Work to be completed ▸ For each line in the data below that holds "undefined", return a copy.

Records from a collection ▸
(** * The VFS access bridge: RESTful gateway and socket worker

    A shallow embedding of [packages/vfs-http-adapter/restful.js] and
    [packages/vfs-socket/worker.js].  JavaScript objects used as
    dictionaries are finite maps, event emitters are objects in a heap
    that carry the list of listeners subscribed to them, closures are
    constructors recording what they capture, and every call that leaves
    the module (to the peer, to the VFS, to a stream method, to the HTTP
    response) is appended to an explicit trace or written to a response
    record.  Code that can throw returns [option]. *)

From stdpp Require Import gmap strings list fin_maps sorting.
From Stdlib Require Import ZArith Lia Ascii String DecimalString DecimalZ DecimalPos.

Set Warnings "-register-all,-clear-no-such-hyp".

Open Scope Z_scope.

(** ** Characters that cannot be written inside a literal *)

Definition nl : string := String (ascii_of_nat 10) EmptyString.
Definition dq : string := String (ascii_of_nat 34) EmptyString.
Definition bs : string := String (ascii_of_nat 92) EmptyString.

(** ** Numbers converted to strings: the decimal numeral of an integer *)

Definition show_Z (z : Z) : string := NilZero.string_of_int (Z.to_int z).

(** ** JSON values, as [JSON.parse] produces them.  Numbers are restricted
    to integers and objects keep their properties in enumeration order. *)

Module Json.

Inductive json : Type :=
| JNull
| JBool (b : bool)
| JNum (n : Z)
| JStr (s : string)
| JArr (items : list json)
| JObj (props : list (string * json)).

(** [ToBoolean] on a parsed value: [null], [false], [0] and the empty
    string are falsy, every array and object is truthy. *)
Definition truthy (v : json) : bool :=
  match v with
  | JNull => false
  | JBool b => b
  | JNum n => negb (Z.eqb n 0)
  | JStr s => negb (String.eqb s "")
  | JArr _ | JObj _ => true
  end.

Fixpoint assoc {A : Type} (k : string) (l : list (string * A)) : option A :=
  match l with
  | [] => None
  | (k', v) :: rest => if String.eqb k k' then Some v else assoc k rest
  end.

(** [v.k] for a property name [k] that no prototype defines: reading a
    property of [null] throws a TypeError ([None]); on a primitive or an
    array the property is undefined ([Some None]). *)
Definition member (v : json) (k : string) : option (option json) :=
  match v with
  | JNull => None
  | JObj props => Some (assoc k props)
  | _ => Some None
  end.

(** Truthiness of a property read: [undefined] is falsy. *)
Definition truthy_opt (o : option json) : bool :=
  match o with
  | Some v => truthy v
  | None => false
  end.

(** *** [JSON.stringify] *)

Definition hex_digit (n : nat) : ascii :=
  ascii_of_nat (if (n <? 10)%nat then 48 + n else 87 + n).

Exercise solution ▸
    array the property is undefined ([Some None]). *)
(** Truthiness of a property read: [undefined] is falsy. *)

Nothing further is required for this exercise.